(** [application/admit_diagnostic_evidence.py:281-288 _result_from_admission] *)
Definition result_from_admission (r : EvidenceAdmissionRecord.t) : result AdmitResult.t :=
  outcome ← enum_of EvidenceAdmissionOutcome.value EvidenceAdmissionOutcome.members
              r.(EvidenceAdmissionRecord.outcome);
  Ok (AdmitResult.mk outcome r.(EvidenceAdmissionRecord.admission_record_id)
        r.(EvidenceAdmissionRecord.admitted_evidence_id) r.(EvidenceAdmissionRecord.reason_codes)
        r.(EvidenceAdmissionRecord.proposal_id)).

(** [application/admit_diagnostic_evidence.py:291-302 _select_assessment] *)
Definition select_assessment (assessments : list HypothesisAssessmentRecord.t)
    (assessment_id : option string) : result (option HypothesisAssessmentRecord.t) :=
  match assessments, assessment_id with
  | [], _ => Ok None
  | _, None => Ok (last assessments)
  | _, Some id =>
      match List.find (fun a => (a.(HypothesisAssessmentRecord.assessment_id) =? id)%string) assessments with
      | Some a => Ok (Some a)
      | None => Raise ApplicationError
      end
  end.
(* ===== verification/CandidateFlow.v ===== *)
(** * From evidence to a concluded candidate

    [application/propose_candidate.py], [application/start_candidate_verification.py] and
    [application/complete_candidate_verification.py] over the rows of [Evidence.EvidenceDb] with the
    tables of candidates and verifications.  Research decides ([Candidate], [Verification]); the use
    cases read the rows the decision needs and store it.  Every use case reads one database, [seen],
    and writes another, [db]: what other workers stored between the two. *)
From S2P Require Import Prelude CoreTypes PyVal PyText Records FindingRecords HuntRecords Verification Planning Evaluators EvidenceRecords Candidate FindingFlow Evidence.

(** ** The rows *)

(** [research/candidate.py:17 CANDIDATE_ADMISSION_POLICY_VERSION] *)
Definition CANDIDATE_ADMISSION_POLICY_VERSION : string := "candidate.admission.v1".

(** [data/records.py:225-234 ALLOWED_CANDIDATE_ADMISSION_OUTCOMES] *)
Definition ALLOWED_CANDIDATE_ADMISSION_OUTCOMES : list string :=
  [ "ADMITTED"; "REJECTED_INSUFFICIENT_SUPPORT"; "REJECTED_BROKEN_PROVENANCE";
    "REJECTED_CLAIM_EXCEEDS_EVIDENCE"; "REJECTED_NOT_TESTABLE"; "REJECTED_POLICY_CONFLICT" ].

(** [data/records.py:1095-1136 CandidateAdmissionRecord] *)
Module CandidateAdmissionRecord.
Record t : Set := mk {
  admission_record_id : string;
  proposal_id : string;
  research_run_id : string;
  outcome : string;
  reason_codes : list string;
  evidence_ids : list string;
  admission_policy_version : string;
  created_at : Z;
  admitted_candidate_id : option string;
  claim : option string;
  classification : option string }.

Definition post_init (x : t) : result t :=
  _ ← data_opaque_id x.(admission_record_id);
  _ ← data_opaque_id x.(proposal_id);
  _ ← data_opaque_id x.(research_run_id);
  raise_if negb (mem x.(outcome) ALLOWED_CANDIDATE_ADMISSION_OUTCOMES) as PersistenceInputError;;
  raise_if bool_decide (x.(reason_codes) = []) as PersistenceInputError;;
  _ ← traverse data_opaque_id x.(evidence_ids);
  raise_if Str.is_blank x.(admission_policy_version) as PersistenceInputError;;
  _ ← match x.(admitted_candidate_id) with
      | Some id => if (x.(outcome) =? "ADMITTED")%string
                   then _ ← data_opaque_id id; Ok tt else Raise PersistenceInputError
      | None => raise_if (x.(outcome) =? "ADMITTED")%string as PersistenceInputError;; Ok tt
      end;
  raise_if match x.(classification) with
           | Some c => negb (mem c DATA_CANDIDATE_CLASSIFICATIONS) | None => false end
  as PersistenceInputError;;
  raise_if match x.(claim) with Some s => Str.is_blank s | None => false end
  as PersistenceInputError;;
  Ok x.

#[global] Instance post_init_validator : Validator post_init.
Proof. solve_validator. Qed.
End CandidateAdmissionRecord.

Module CandidateDb.
Record t : Type := mk {
  base : EvidenceDb.t;
  candidates : list CandidateRecord.t;
  admissions : list CandidateAdmissionRecord.t;
  verifications : list VerificationRecord.t }.
End CandidateDb.

(** [data/postgres/repositories.py:1428-1436 PostgresEvidenceRepository.get] *)
Definition get_evidence (db : CandidateDb.t) (evidence_id : string) : result (option EvidenceRecord.t) :=
  _ ← data_opaque_id evidence_id;
  Ok (List.find (fun r => (r.(EvidenceRecord.evidence_id) =? evidence_id)%string)
        db.(CandidateDb.base).(EvidenceDb.evidence)).

(** [data/postgres/repositories.py:1555-1563 PostgresCandidateRepository.get] *)
Definition get_candidate (db : CandidateDb.t) (candidate_id : string) : result (option CandidateRecord.t) :=
  _ ← data_opaque_id candidate_id;
  Ok (List.find (fun r => (r.(CandidateRecord.candidate_id) =? candidate_id)%string)
        db.(CandidateDb.candidates)).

--

-- Task statement --
Would you please copy, word for word, everything above from the line containing "Record t : Set" down to the line containing "Some id => if", those two lines included?

-- Reply --
Record t : Set := mk {
  admission_record_id : string;
  proposal_id : string;
  research_run_id : string;
  outcome : string;
  reason_codes : list string;
  evidence_ids : list string;
  admission_policy_version : string;
  created_at : Z;
  admitted_candidate_id : option string;
  claim : option string;
  classification : option string }.

Definition post_init (x : t) : result t :=
  _ ← data_opaque_id x.(admission_record_id);
  _ ← data_opaque_id x.(proposal_id);
  _ ← data_opaque_id x.(research_run_id);
  raise_if negb (mem x.(outcome) ALLOWED_CANDIDATE_ADMISSION_OUTCOMES) as PersistenceInputError;;
  raise_if bool_decide (x.(reason_codes) = []) as PersistenceInputError;;
  _ ← traverse data_opaque_id x.(evidence_ids);
  raise_if Str.is_blank x.(admission_policy_version) as PersistenceInputError;;
  _ ← match x.(admitted_candidate_id) with
      | Some id => if (x.(outcome) =? "ADMITTED")%string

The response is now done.